Obviously an ESEARCH (RETURN COUNT) NOT SEEN would work here, but may not
be as optimized (note to self, optimize this case).
> It's true that one can probably come up with a pretty good heuristic like
> "on mailboxes >10k messages, it's unlikely to ever see expunges from the
> beginning, so let's load the flags only on demand" and defer to a full sync
> upon detecting a race. However, because there are extensions (CONDSTORE,
> QRESYNC) which make this synchronization painless and extremely efficient,
> I haven't decided to invest my time in optimizing Trojita for interaction
> with the legacy servers who don't implement these optimizations.
>
> Some of these servers don't even support ESEARCH for an efficient
> compression of the UID ranges which are needed in any client wishing to
> maintain its own offline cache (for essentially the same reason -- you want
> to remove data from the cache upon seeing an EXPUNGE, but in order to do
> that, you have to know the UID of the message which was expunged or come up
> with creative ways of finding out that infromation on demand, which is far
> from trivial -- you could for example ask for the UID of just two messages,
> the one before the message being expunged and the second one right after
> it, but then you have to deal with network disconnects in some complicated
> way, and you would still have to solve this for expunges which have
> happened while offline, between your reconnects).
>
> In short, yep, there are ample opportunities for clients to make the
> interoperability "better", but I somehow don't believe that clients should
> be responsible for this -- there are extensions designed to make this
> problem go away, and the two most widely deployed open source IMAP servers
> have implemented them for quite some time. It's a sad reality that many
> proprietary IMAP server vendors don't bother with ESEARCH, CONDSTORE and
> QRESYNC.
>
ESEARCH - 11/2006
CONDSTORE 6/2006
QRESYNC 3/2008
So, I guess some of these are pretty dated at this point, but client
support is much more recent. CONDSTORE in particular requires another very
IMAP specific piece of information in the storage layer which made us wait
on more client support before taking the expensive plunge. Our lack of
ESEARCH support is just an embarrassing result of our hand built parser.

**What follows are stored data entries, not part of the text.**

Lemma count_spec s m sha r s' :
  brel s m → on_meta (MetadataStore.count_sha db_fault sha) s = (r, s') →
  blobs s' = blobs s ∧ brel s' m
  ∧ ((∃ msg, r = Err (Sqlx msg) ∧ db_trouble)
     ∨ ∃ n, r = Ok n ∧ (n = 0%nat → ∀ row, row ∈ MetadataStore.rows (meta s') → StorageRow.content_sha256 row ≠ sha)).
Proof.
  intros Hb [H Hbl]%on_meta_inv. unfold brel. rewrite Hbl.
  apply statement_inv in H as [(msg&->&Er&Hf)|[-> Er]]; rewrite Er.
  { split_and!; [done..|]. left. exists msg. split; [done|by exists (MetadataStore.statements (meta s)), msg]. }
  simpl. split_and!; [done..|right]. eexists. split; [done|]. intros Hn row Hrow.
  rewrite affected_0 in Hn. by apply Hn, bool_decide_eq_false in Hrow.
Qed.

(** An error of the database before or after the effect. *)
Lemma step_trouble m o msg m' :
  m' = m ∨ m' = effect sha256 o m → step sha256 m o (RErr (Sqlx msg)) m'.
Proof. right. auto. Qed.

Lemma stored_storable s m p o :
  brel s m → m !! p = Some o → storable (blobs s) o.
Proof.
  intros Hb Hm. pose proof (rel_lookup _ _ _ p Hb) as Hl. rewrite Hm in Hl.
  destruct (tm _ !! p) as [r|]; [|done]. destruct Hl as (_&[Hc HD [Hs Hn] Hsha [Hk Hq] Ht [Hcr Hc0]]).
  split_and!; try done; [lia..|]. intros r' Hr1 Hr2. rewrite <-Hc. apply content_ext; congruence.
Qed.

(** The row moved. *)
Lemma set_path_spec s m a b o r s' :
  brel s m → m !! a = Some o → m !! b = None → on_meta (MetadataStore.rename db_fault a b) s = (r, s') →
  blobs s' = blobs s
  ∧ ((∃ msg, r = Err (Sqlx msg) ∧ db_trouble ∧ brel s' m) ∨ (r = Ok true ∧ brel s' (<[b := o]> (base.delete a m)))).
Proof.
  intros Hb Ha Hbn [H Hbl]%on_meta_inv. split; [done|]. unfold brel. rewrite Hbl.
  pose proof (rel_lookup _ _ _ a Hb) as Hra. pose proof (rel_lookup _ _ _ b Hb) as Hrb. rewrite Ha in Hra. rewrite Hbn in Hrb.
  destruct (tm (MetadataStore.rows (meta s)) !! a) as [row|] eqn:Ta; [|done].
  destruct (tm (MetadataStore.rows (meta s)) !! b) eqn:Tb; [done|].
  unfold MetadataStore.rename, st_bind in H. destruct (MetadataStore.statement _ _ _) as [x d] eqn:E.
  apply statement_inv in E as [(msg&->&Er&Hf)|[-> Er]].
  { injection H as <- <-. rewrite Er. left. exists msg. split_and!; [done|by exists (MetadataStore.statements (meta s)), msg|done]. }
  right. assert (existsb (MetadataStore.at_path b) (MetadataStore.rows (meta s)) = false) as Hex.
  { apply not_true_iff_false. intros (y&Hy%list_elem_of_In&Hp%bool_decide_eq_true)%existsb_exists.
    rewrite table_map_None in Tb. by apply (Tb y). }
  rewrite Hex, andb_false_r in *. cbn [fst snd] in *. injection H as <- <-. rewrite Er. destruct Hb as [Hk HR].
  destruct (set_path_map a b row _ Hk Ta Tb) as [Hk' Et]. split.
  - f_equal. apply bool_decide_eq_true. rewrite <-Nat.neq_0_lt_0, affected_0. intros Hn.
    apply table_map_Some in Ta as [Hrow Hp]; [|done]. apply Hn, bool_decide_eq_false in Hrow. done.
  - split; [done|]. rewrite Et. apply map_Forall2_insert_2; [|by apply map_Forall2_delete].
    destruct Hra as (_&[Hc HD Hs Hsha Hkey Ht Hcr]). constructor; try done. rewrite <-Hc. by apply content_ext.
Qed.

Anyways, these all help with the client synchronization, but don't really
help with the server having to load this information (Well, the client as
well) even if it doesn't sync down to the client.
I'm willing to believe this is only a problem for our ridiculo distributed
implementation, but I really dislike having O(n) operations like this which
are just bound to trip at some number of n. Maybe I should instead post to
the imap5 list that not having sequence numbers would be a good idea.